Nas minhas minhas vivências atuais de autoconhecimento eu não sangrava, ou melhor, eu não sofria. Haviam desconfortos, porém eu lidava bem com eles, acredito que por conta da tamanha sede de querer mergulhar internamente, mais eu me sentia contente e grata por conhecer um novo mundo em mim, mesmo que por vezes sombrio e doloroso. [sou muito de ver o copo meio cheio]
Sempre foi assim? Não. Não mesmo.
Eu já vivi a negação, o “tô nem aí”, a intolerância. E por viver no automático não me aprofundava, ficava na superfície e já achava que sabia muito sobre mim [mal sabia o tanto que viria] e estava tudo bem [e tá tudo bem! Tudo no seu tempo, né?!].
Essa intolerância me manteve distante de experiências e saberes necessários para essa caminhada.

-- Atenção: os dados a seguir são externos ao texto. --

(** * go-metrics-service: the in-memory metrics store, its snapshot file,
      the audit notifier and the batch update handler

    The development follows the Go packages of the repository:

    - [golang]     the part of Go's semantics the code relies on (int64
                   arithmetic, error values, the file table behind
                   [os.ReadFile] / [os.WriteFile], the JSON codec and the
                   order of [range] over a map, both taken as interfaces);
    - [models]     the wire record [models.Metrics];
    - [repository] [MemStorage] and its methods;
    - [audit]      [Event], [Sink], [Auditor], [HTTPSink];
    - [handler]    [UpdatesHandler].

    Every method holds the storage mutex for its whole body, so a method is
    one atomic step on the pair of maps; the model is sequential and passes
    the receiver's state explicitly.  Definitions come first, the theorems
    about them follow in the second half of the file. *)

From Stdlib Require Import ZArith Floats.PrimFloat.
From stdpp Require Import gmap strings list fin_maps.

(* ===================================================================== *)
(** * Part I: the program                                                 *)
(* ===================================================================== *)

Module golang.

(** ** int64 *)

(** An [int64] is a [Z] in [[-2^63, 2^63)]; [+] wraps around. *)
Definition in_int64 (z : Z) : Prop := (- 2 ^ 63 <= z < 2 ^ 63)%Z.

Definition wrap64 (z : Z) : Z := ((z + 2 ^ 63) `mod` 2 ^ 64 - 2 ^ 63)%Z.

Definition add64 (a b : Z) : Z := wrap64 (a + b).

(** ** error values *)

(** The errors the modelled code can see.  [ErrFmt format arg] is the value
    of [fmt.Errorf(format, arg)]. *)
Inductive err : Type :=
| ErrNotExist
| ErrOS (msg : string)
| ErrJSON (msg : string)
| ErrNet (msg : string)
| ErrFmt (format : string) (arg : Z).

(** A Go [error]: [None] is [nil]. *)
Definition error : Type := option err.

(** [errors.Is(e, os.ErrNotExist)]. *)
Definition is_not_exist (e : err) : bool :=
  match e with
  | ErrNotExist => true
  | _ => false
  end.

(** ** files *)

(** A path names nothing, a regular file with its bytes, or something
    that cannot be read or written (a directory, a file without
    permission), with the error the operating system reports for it. *)
Inductive node : Type :=
| RegularFile (data : string)
| Blocked (e : err).

Abbreviation FS := (gmap string node).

Já tive tanto preconceito... E que bom que nos capotamentos da vida, alguns deles caíram.
Eu tive várias oportunidades de aprender através da minha própria história, dos meus padrões, porém eu sempre estava lá, resistindo. E o que acontecia? Repetições e sofrimento.
Eu, fugindo inconscientemente de mim, cuidava do outro. Foi a resistência em me autoconhecer que, na dor do outro, eu adoeci. E, na busca por mim, me permiti vivenciar outros mundos de coração aberto e mente flexível.
Descobri que não é sobre acreditar em tudo o que dizem, muito menos só naquilo que acredito. É sobre ir além do que creio e perceber meu coração ressoando com conhecimentos que me auxiliam nesta jornada.
Autoconhecimento não é sobre conhecer a si. É muito, muito, muito além! E respeito com aquilo que desconheço e jamais conhecerei.